*What you have to do*. Only one stretch of the listing below is wanted. Begin at the line that has "(put_file (segment_path example_dir 2)", stop after the line that has "after one more", and repeat every line in between exactly.

**** Data for review ****

(* ===== verification/Limits.v ===== *)
(** * Limits: executions that the guarantees do not cover

    Concrete runs of the vault, evaluated, that show where its promises end: sequence numbers that
    regress, interrupted operations that are not resumable, and failures after which an
    acknowledged write is lost. *)
From S2P Require Export Stranded.

(** A run that returns, decided by evaluation. *)
Lemma run_ok {S E A : Type} (m : M S E A) (s : S) (w : World) (P : A -> S -> World -> bool) :
  match m s w with (Ok a, s', w') => P a s' w' | _ => false end = true ->
  exists a s' w', m s w = (Ok a, s', w') /\ P a s' w' = true.
Proof. destruct (m s w) as [[[a|e| |] s'] w']; [eauto|done..]. Qed.

(** A run that crashes. *)
Lemma run_crash {S E A : Type} (m : M S E A) (s : S) (w : World) (P : World -> bool) :
  match m s w with (Crash, _, w') => P w' | _ => false end = true ->
  exists s' w', m s w = (Crash, s', w') /\ P w' = true.
Proof. destruct (m s w) as [[[a|e| |] s'] w']; [done|done|done|eauto]. Qed.

(** What a run that cannot fail ends in. *)
Lemma wpc_run {S E A : Type} (m : M S E A) (s : S) (fs : fsys) (Q : A -> S -> fsys -> Prop) :
  wpc no_faults m s fs Q (fun _ _ _ => False) (fun _ => False) ->
  exists a s' w', m s (mkWorld fs []) = (Ok a, s', w') /\ Q a s' (w_fs w').
Proof.
  intros Hw. specialize (Hw [] (Forall_nil_2 _)). destruct (m s (mkWorld fs [])) as [[[a|e| |] s'] w'];
    [|by destruct Hw..]. exists a, s', w'. by destruct Hw.
Qed.

(** The result of an operation, as a value: the failure of a call that a client survives. *)
Definition attempt {S E A : Type} (m : M S E A) : M S E bool := fun s w =>
  match m s w with
  | (Ok _, s', w') => (Ok true, s', w')
  | (Err _, s', w') => (Ok false, s', w')
  | (Panic, s', w') => (Panic, s', w')
  | (Crash, s', w') => (Crash, s', w')
  end.

Section limits.
#[local] Existing Instances sum_crc32 map_order.

(** Under the faults [fl] the operation [op] fails, the next [put] succeeds and is read back, and
    after a restart without any crash it is gone. *)
Definition loses_later_write {A : Type} (op : M Store StoreError A) (fl : list Fault) : Prop :=
  exists st w st2 w2,
    (ok ← attempt op; store_put [x63] [x32];; mret ok)
      example_store (mkWorld example_fs fl) = (Ok false, st, w) /\
    store_open example_dir tt w = (Ok st2, tt, w2) /\
    store_get st [x63] = Some [x32] /\ store_get st2 [x63] = None.

Lemma loses_later_write_run {A : Type} (op : M Store StoreError A) (fl : list Fault) :
  match (ok ← attempt op; store_put [x63] [x32];; mret ok) example_store (mkWorld example_fs fl) with
  | (Ok ok, st, w) =>
      match store_open example_dir tt w with
      | (Ok st2, _, _) =>
          bool_decide (ok = false /\ store_get st [x63] = Some [x32] /\ store_get st2 [x63] = None)
      | _ => false end
  | _ => false end = true -> loses_later_write op fl.
Proof.
  intros (ok & st & w & Hr & Hc)%(run_ok _ _ _ (fun ok st w => match store_open example_dir tt w with
    | (Ok st2, _, _) => bool_decide (ok = false /\ store_get st [x63] = Some [x32] /\ store_get st2 [x63] = None)
    | _ => false end)).
  destruct (store_open example_dir tt w) as [[[st2|e| |] []] w2] eqn:E; try discriminate Hc.
  apply bool_decide_eq_true in Hc as (-> & H1 & H2).
  exists st, w, st2, w2. exact (conj Hr (conj E (conj H1 H2))).
Qed.

(** A failed append loses the write behind it: wherever inside the record, of 23 bytes, its write
    stops, the bytes it wrote stay in the file before the cursor, and recovery cuts off the record
    behind them. *)
Theorem failed_append_loses_next_write (k : nat) :
  0 < k < 23 -> loses_later_write (store_put [x62] [x31]) [FErr k].
Proof.
  intros Hk. do 23 (destruct k as [|k]; [try lia; apply loses_later_write_run; vm_compute; reflexivity|]). lia.
Qed.

(** The operations of the compaction of the example store behind its commit point, up to the
    opening of the compacted log, but for the [exists] queries, whose failure is taken for an
    answer. *)
Definition behind_commit : list nat := [12; 13; 15; 16; 17; 18; 21; 22; 23; 25; 26; 27; 28; 29; 30; 32; 33; 34; 35; 36].

(** The failure of any of them makes the store lose its next write. *)
Theorem failed_compaction_loses_next_write :
  Forall (fun n => loses_later_write compact (replicate n FNone ++ [FErr 0])) behind_commit.
Proof. repeat constructor; apply loses_later_write_run; vm_compute; reflexivity. Qed.

(** A transient failure to inspect the temporary directory inside the swap erases the store: it is
    taken not to exist, its segments are not moved, it is removed with them, and so are the old
    segments; the compaction reports success, and the next [open] finds nothing. *)
Theorem failed_query_erases_swap :
  exists rep st w st2 w2,
    compact example_store (mkWorld example_fs (replicate 24 FNone ++ [FErr 0])) = (Ok rep, st, w) /\
    store_open example_dir tt w = (Ok st2, tt, w2) /\
    store_get example_store [x61] = Some [x62] /\ store_get st2 [x61] = None.
Proof.
  destruct (run_ok compact example_store (mkWorld example_fs (replicate 24 FNone ++ [FErr 0]))
    (fun _ _ w =>
      match store_open example_dir tt w with
      | (Ok st2, _, _) =>
          bool_decide (store_get example_store [x61] = Some [x62] /\ store_get st2 [x61] = None)
      | _ => false end)) as (rep & st & w & Hr & Hc); [vm_compute; reflexivity|].
  destruct (store_open example_dir tt w) as [[[st2|e| |] []] w2] eqn:E; try discriminate Hc.
  apply bool_decide_eq_true in Hc as [H1 H2].
  exists rep, st, w, st2, w2. exact (conj Hr (conj E (conj H1 H2))).
Qed.

(** What [open] reads need not be durable: the process is killed between the write of a record and
    its [sync_data]; the next [open] takes the record from the file cache, serves it and does not
    sync it, and after a loss of power it is gone. *)
Theorem recovered_record_not_durable :
  exists st1 w1 st2 w2 st3 w3,
    store_put [x62] [x63] example_store (mkWorld example_fs [FNone; FCrash 0]) = (Crash, st1, w1) /\
    store_open example_dir tt (mkWorld (w_fs w1) []) = (Ok st2, tt, w2) /\
    store_get st2 [x62] = Some [x63] /\
    store_open example_dir tt (mkWorld (crash_fs (fun _ => 0) (w_fs w2)) []) = (Ok st3, tt, w3) /\
    store_get st3 [x62] = None.
Proof.
  assert (match store_put [x62] [x63] example_store (mkWorld example_fs [FNone; FCrash 0]) with
    | (Crash, _, w1) =>
        match store_open example_dir tt (mkWorld (w_fs w1) []) with
        | (Ok st2, _, w2) => bool_decide (store_get st2 [x62] = Some [x63]) &&
            match store_open example_dir tt (mkWorld (crash_fs (fun _ => 0) (w_fs w2)) []) with
            | (Ok st3, _, _) => bool_decide (store_get st3 [x62] = None)
            | _ => false end
        | _ => false end
    | _ => false end = true) as Hc by (vm_compute; reflexivity).
  destruct (store_put [x62] [x63] example_store _) as [[[]st1] w1]; try discriminate Hc.
  destruct (store_open example_dir tt (mkWorld (w_fs w1) [])) as [[[st2|e| |] []] w2] eqn:E2; try discriminate Hc.
  apply andb_true_iff in Hc as [H2 Hc].
  destruct (store_open example_dir tt (mkWorld (crash_fs _ (w_fs w2)) [])) as [[[st3|e| |] []] w3] eqn:E3; try discriminate Hc.
  apply bool_decide_eq_true in H2, Hc.
  exists st1, w1, st2, w2, st3, w3. exact (conj eq_refl (conj E2 (conj H2 (conj E3 Hc)))).
Qed.

(** A directory with three segments that write the same key. *)
Definition three_segments : fsys :=
  put_file (segment_path example_dir 0) (sfile [record_put 0 [x61] [x31]])
    (put_file (segment_path example_dir 1) (sfile [record_put 1 [x61] [x32]])
      (put_file (segment_path example_dir 2) (sfile [record_put 2 [x61] [x33]]) example_root)).

(** C36: Two ways in which a compaction brings old values back. When the newest record is a tombstone and
    no snapshot is held, [compact] drops it and the reopened log numbers the next write below it:
    after one more [put], a snapshot taken then reads the deleted value, while [get] does not. And
    the first step of the swap is not resumable: with several segments, a crash between its
    renames leaves the backup directory incomplete; the next [open] takes the step for done, keeps
    an old segment behind the compacted one, and an overwritten value comes back. *)
Theorem compaction_revives_values :
  (exists st w,
    (store_put [x62] [x31];; store_delete [x62];; _ ← compact; store_put [x63] [x32])
      example_store (mkWorld example_fs []) = (Ok tt, st, w) /\
    store_get st [x62] = None /\ get_at st [x62] (snapshot st) = Some [x31]) /\
  exists w st2 w2,
    (st ← store_open example_dir; _ ← on st compact; mret tt)
      tt (mkWorld three_segments (replicate 36 FNone ++ [FCrash 0])) = (Crash, tt, w) /\
    (exists st0 w0, store_open example_dir tt (mkWorld three_segments []) = (Ok st0, tt, w0) /\
       store_get st0 [x61] = Some [x33]) /\
    store_open example_dir tt w = (Ok st2, tt, w2) /\ store_get st2 [x61] = Some [x32].
Proof.
  split.
  { destruct (run_ok (store_put [x62] [x31];; store_delete [x62];; _ ← compact; store_put [x63] [x32])
      example_store (mkWorld example_fs []) (fun _ st _ => bool_decide
        (store_get st [x62] = None /\ get_at st [x62] (snapshot st) = Some [x31])))
      as ([] & st & w & Hr & Hc%bool_decide_eq_true); [vm_compute; reflexivity|].
    exists st, w. exact (conj Hr Hc). }
  destruct (run_crash (st ← store_open example_dir; _ ← on st compact; mret tt)
    tt (mkWorld three_segments (replicate 36 FNone ++ [FCrash 0])) (fun w =>
      match store_open example_dir tt w with
      | (Ok st2, _, _) => bool_decide (store_get st2 [x61] = Some [x32])
      | _ => false end)) as ([] & w & Hr & Hc); [vm_compute; reflexivity|].
  destruct (run_ok (store_open example_dir) tt (mkWorld three_segments [])
    (fun st _ _ => bool_decide (store_get st [x61] = Some [x33]))) as (st0 & [] & w0 & Hr0 & Hc0);
    [vm_compute; reflexivity|]. apply bool_decide_eq_true in Hc0.
  destruct (store_open example_dir tt w) as [[[st2|e| |] []] w2] eqn:E; try discriminate Hc.
  apply bool_decide_eq_true in Hc. exists w, st2, w2.
  exact (conj Hr (conj (ex_intro _ st0 (ex_intro _ w0 (conj Hr0 Hc0))) (conj E Hc))).
Qed.

(** A transient failure to inspect the directory erases the log: [Path::exists] answers false
    when the query fails, so that [open] takes the log for empty, truncates the first segment and
    succeeds; the next [open] finds nothing. *)
Theorem failed_query_erases_log :
  exists st w st2 w2,
    store_open example_dir tt (mkWorld example_fs (replicate 4 FNone ++ [FErr 0])) = (Ok st, tt, w) /\
    store_open example_dir tt w = (Ok st2, tt, w2) /\
    store_get example_store [x61] = Some [x62] /\ store_get st2 [x61] = None.
Proof.
  destruct (run_ok (store_open example_dir) tt (mkWorld example_fs (replicate 4 FNone ++ [FErr 0]))
    (fun _ _ w =>
      match store_open example_dir tt w with
      | (Ok st2, _, _) =>
          bool_decide (store_get example_store [x61] = Some [x62] /\ store_get st2 [x61] = None)
      | _ => false end)) as (st & [] & w & Hr & Hc); [vm_compute; reflexivity|].
  destruct (store_open example_dir tt w) as [[[st2|e| |] []] w2] eqn:E; try discriminate Hc.
  apply bool_decide_eq_true in Hc as [H1 H2].
  exists st, w, st2, w2. exact (conj Hr (conj E (conj H1 H2))).
Qed.
End limits.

****

*Answer to this problem*.
      (put_file (segment_path example_dir 2) (sfile [record_put 2 [x61] [x33]]) example_root)).

(** C36: Two ways in which a compaction brings old values back. When the newest record is a tombstone and
    no snapshot is held, [compact] drops it and the reopened log numbers the next write below it:
    after one more [put], a snapshot taken then reads the deleted value, while [get] does not. And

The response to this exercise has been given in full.